Data excerpts:

(* ===== verification/Conversion.v ===== *)
(** * Checked integer conversions (pkg/conversion/conversion.go)

    Go integers are [Z] values; a conversion that fails is an [Err], one that
    panics is a [Panic], and the unchecked part of a conversion wraps. *)
From S2P Require Import Prelude.

(** ** The conversions *)

Definition IntToInt32 (value : Z) : outcome Z :=
  if (value <? 0) || (MaxInt32 <? value)
  then Err (Errorf "value out of range for int32: %d")
  else Ok (swrap 32 value).

Definition IntToUInt32 (value : Z) : outcome Z :=
  if value <? 0
  then Err (Errorf "value out of range for uint32: %d")
  else Ok (uwrap 32 value).

Definition MustUInt32ToInt32 (value : Z) : outcome Z :=
  if MaxInt32 <? value
  then Panic "value out of range for int32: %d"
  else Ok (swrap 32 value).

Definition MustInt32ToUInt32 (value : Z) : outcome Z :=
  if value <? 0
  then Panic "value out of range for uint32: %d"
  else Ok (uwrap 32 value).

Definition MustIntToUInt32 (value : Z) : outcome Z :=
  if (value <? 0) || (MaxUint32 <? value)
  then Panic "value out of range for uint32: %d"
  else Ok (uwrap 32 value).

Definition MustIntToUInt16 (value : Z) : outcome Z :=
  if (value <? 0) || (MaxUint16 <? value)
  then Panic "value out of range for uint16: %d"
  else Ok (uwrap 16 value).

Definition MustUInt64ToInt64 (value : Z) : outcome Z :=
  if MaxInt64 <? value
  then Panic "value out of range for int64: %d"
  else Ok (swrap 64 value).

Definition MustInt64ToUInt64 (value : Z) : outcome Z :=
  if value <? 0
  then Panic "value out of range for uint64: %d"
  else Ok (uwrap 64 value).

Definition MustDurationToUInt64 (value : Z) : outcome Z :=
  if value <? 0
  then Panic "value out of range for uint64: %d"
  else Ok (uwrap 64 value).

Definition MustInt32ToUInt64 (value : Z) : outcome Z :=
  if value <? 0
  then Panic "value out of range for uint64: %d"
  else Ok (uwrap 64 value).

Definition ProtoEnumNumberToUInt16 (value : Z) : outcome Z :=
  if (value <? 0) || (MaxUint16 <? value)
  then Err (Errorf "value out of range for uint16: %d")
  else Ok (uwrap 16 value).

(** ** Lemmas *)

(** A conversion [f] from values satisfying [src] is exact for [dst] when it
    returns every value that fits unchanged and refuses every other one. *)
Definition exact_conversion (src dst : Z → Prop) (f : Z → outcome Z) : Prop :=
  ∀ v, src v → (dst v → f v = Ok v) ∧ (¬ dst v → is_ok (f v) = false).

Ltac conv := 
  intros v Hv; unfold in_sint, in_uint, swrap, uwrap, MaxInt32, MaxUint32,
    MaxUint16, MaxInt64 in *; cbn -[Z.modulo] in *;
  split; intros Hd; zcase; cbn -[Z.modulo]; try lia;
  try (rewrite Z.mod_small by lia; f_equal; lia); done.

Lemma ProtoEnumNumberToUInt16_spec :
  exact_conversion (in_sint 32) (in_uint 16) ProtoEnumNumberToUInt16.
Proof. unfold ProtoEnumNumberToUInt16. conv. Qed.

Lemma MustIntToUInt16_spec :
  exact_conversion (in_sint 64) (in_uint 16) MustIntToUInt16.
Proof. unfold MustIntToUInt16. conv. Qed.

Lemma MustIntToUInt32_spec :
  exact_conversion (in_sint 64) (in_uint 32) MustIntToUInt32.
Proof. unfold MustIntToUInt32. conv. Qed.

Lemma MustUInt32ToInt32_spec :
  exact_conversion (in_uint 32) (in_sint 32) MustUInt32ToInt32.
Proof. unfold MustUInt32ToInt32. conv. Qed.

Lemma MustUInt64ToInt64_spec :
  exact_conversion (in_uint 64) (in_sint 64) MustUInt64ToInt64.
Proof. unfold MustUInt64ToInt64. conv. Qed.

Lemma MustInt64ToUInt64_spec :
  exact_conversion (in_sint 64) (in_uint 64) MustInt64ToUInt64.
Proof. unfold MustInt64ToUInt64. conv. Qed.

Lemma MustInt32ToUInt32_spec :
  exact_conversion (in_sint 32) (in_uint 32) MustInt32ToUInt32.
Proof. unfold MustInt32ToUInt32. conv. Qed.

Lemma MustInt32ToUInt64_spec :
  exact_conversion (in_sint 32) (in_uint 64) MustInt32ToUInt64.
Proof. unfold MustInt32ToUInt64. conv. Qed.

Lemma MustDurationToUInt64_spec :
  exact_conversion (in_sint 64) (in_uint 64) MustDurationToUInt64.
Proof. unfold MustDurationToUInt64. conv. Qed.

(** [IntToInt32] also refuses the negative values an [int32] could hold. *)
Lemma IntToInt32_spec :
  exact_conversion (in_sint 64) (λ v, in_sint 32 v ∧ 0 ≤ v) IntToInt32.
Proof. unfold IntToInt32. conv. Qed.

(** The forms the clients use: a value that fits is returned. *)
Lemma MustIntToUInt32_ok v : 0 ≤ v < 2 ^ 32 → MustIntToUInt32 v = Ok v.
Proof. intros Hv. apply MustIntToUInt32_spec; unfold in_sint, in_uint; lia. Qed.

Lemma MustIntToUInt16_ok v : 0 ≤ v < 2 ^ 16 → MustIntToUInt16 v = Ok v.
Proof. intros Hv. apply MustIntToUInt16_spec; unfold in_sint, in_uint; lia. Qed.

Lemma MustUInt64ToInt64_ok v : 0 ≤ v < 2 ^ 63 → MustUInt64ToInt64 v = Ok v.
Proof. intros Hv. apply MustUInt64ToInt64_spec; unfold in_sint, in_uint; lia. Qed.

Lemma MustInt64ToUInt64_ok v : 0 ≤ v < 2 ^ 63 → MustInt64ToUInt64 v = Ok v.
Proof. intros Hv. apply MustInt64ToUInt64_spec; unfold in_sint, in_uint; lia. Qed.

Lemma MustIntToUInt16_inv v r : MustIntToUInt16 v = Ok r → r = v ∧ 0 ≤ v < 2 ^ 16.
Proof.
  unfold MustIntToUInt16, MaxUint16. change (2 ^ 16) with 65536. zcase; simpl; try done.
  intros [= <-]. split; [|lia]. apply uwrap_small. unfold in_uint. lia.
Qed.

(** [IntToUInt32] refuses negative values only: a value above the range of
    [uint32] comes back without an error, reduced modulo [2^32], and so differs
    from its argument. *)
Lemma IntToUInt32_truncates v :
  2 ^ 32 ≤ v < 2 ^ 63 →
  ∃ r, IntToUInt32 v = Ok r ∧ in_uint 32 r ∧ r ≠ v ∧ v = r + 2 ^ 32 * (v / 2 ^ 32).
Proof.
  intros Hv. unfold IntToUInt32, uwrap, in_uint. zcase; [lia|].
  eexists. split; [done|]. pose proof (Z.mod_pos_bound v (2 ^ 32)) as Hb.
  pose proof (Z.div_mod v (2 ^ 32)) as Hd. lia.
Qed.

(** ** Properties *)

(** Every checked conversion but [IntToUInt32] is exact on the whole range of
    its argument type: a value that fits the target is returned unchanged, any
    other value is refused with an error or a panic ([IntToInt32] refuses the
    negative ones too).  [IntToUInt32] refuses negative values only: a larger one comes
    back without an error, reduced modulo [2^32]. *)
Lemma conversions_exact :
  exact_conversion (in_sint 64) (λ v, in_sint 32 v ∧ 0 ≤ v) IntToInt32 ∧
  exact_conversion (in_uint 32) (in_sint 32) MustUInt32ToInt32 ∧
  exact_conversion (in_sint 32) (in_uint 32) MustInt32ToUInt32 ∧
  exact_conversion (in_sint 64) (in_uint 32) MustIntToUInt32 ∧
  exact_conversion (in_sint 64) (in_uint 16) MustIntToUInt16 ∧
  exact_conversion (in_uint 64) (in_sint 64) MustUInt64ToInt64 ∧
  exact_conversion (in_sint 64) (in_uint 64) MustInt64ToUInt64 ∧
  exact_conversion (in_sint 64) (in_uint 64) MustDurationToUInt64 ∧
  exact_conversion (in_sint 32) (in_uint 64) MustInt32ToUInt64 ∧
  exact_conversion (in_sint 32) (in_uint 16) ProtoEnumNumberToUInt16 ∧
  (∀ v, in_sint 64 v → v < 0 → is_ok (IntToUInt32 v) = false) ∧
  (∀ v, 2 ^ 32 ≤ v < 2 ^ 63 → ∃ r, IntToUInt32 v = Ok r ∧ in_uint 32 r ∧ r ≠ v).
Proof.
  split_and!; auto using IntToInt32_spec, MustUInt32ToInt32_spec, MustInt32ToUInt32_spec,
    MustIntToUInt32_spec, MustIntToUInt16_spec, MustUInt64ToInt64_spec,
    MustInt64ToUInt64_spec, MustDurationToUInt64_spec, MustInt32ToUInt64_spec,
    ProtoEnumNumberToUInt16_spec.
  - intros v _ Hv. unfold IntToUInt32. by zcase; try lia.
  - intros v Hv. destruct (IntToUInt32_truncates v Hv) as (r & ? & ? & ? & _). eauto.
Qed.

Problem |
All lines above that contain "pose" are required in the answer.

Reply |
  eexists. split; [done|]. pose proof (Z.mod_pos_bound v (2 ^ 32)) as Hb.
  pose proof (Z.div_mod v (2 ^ 32)) as Hd. lia.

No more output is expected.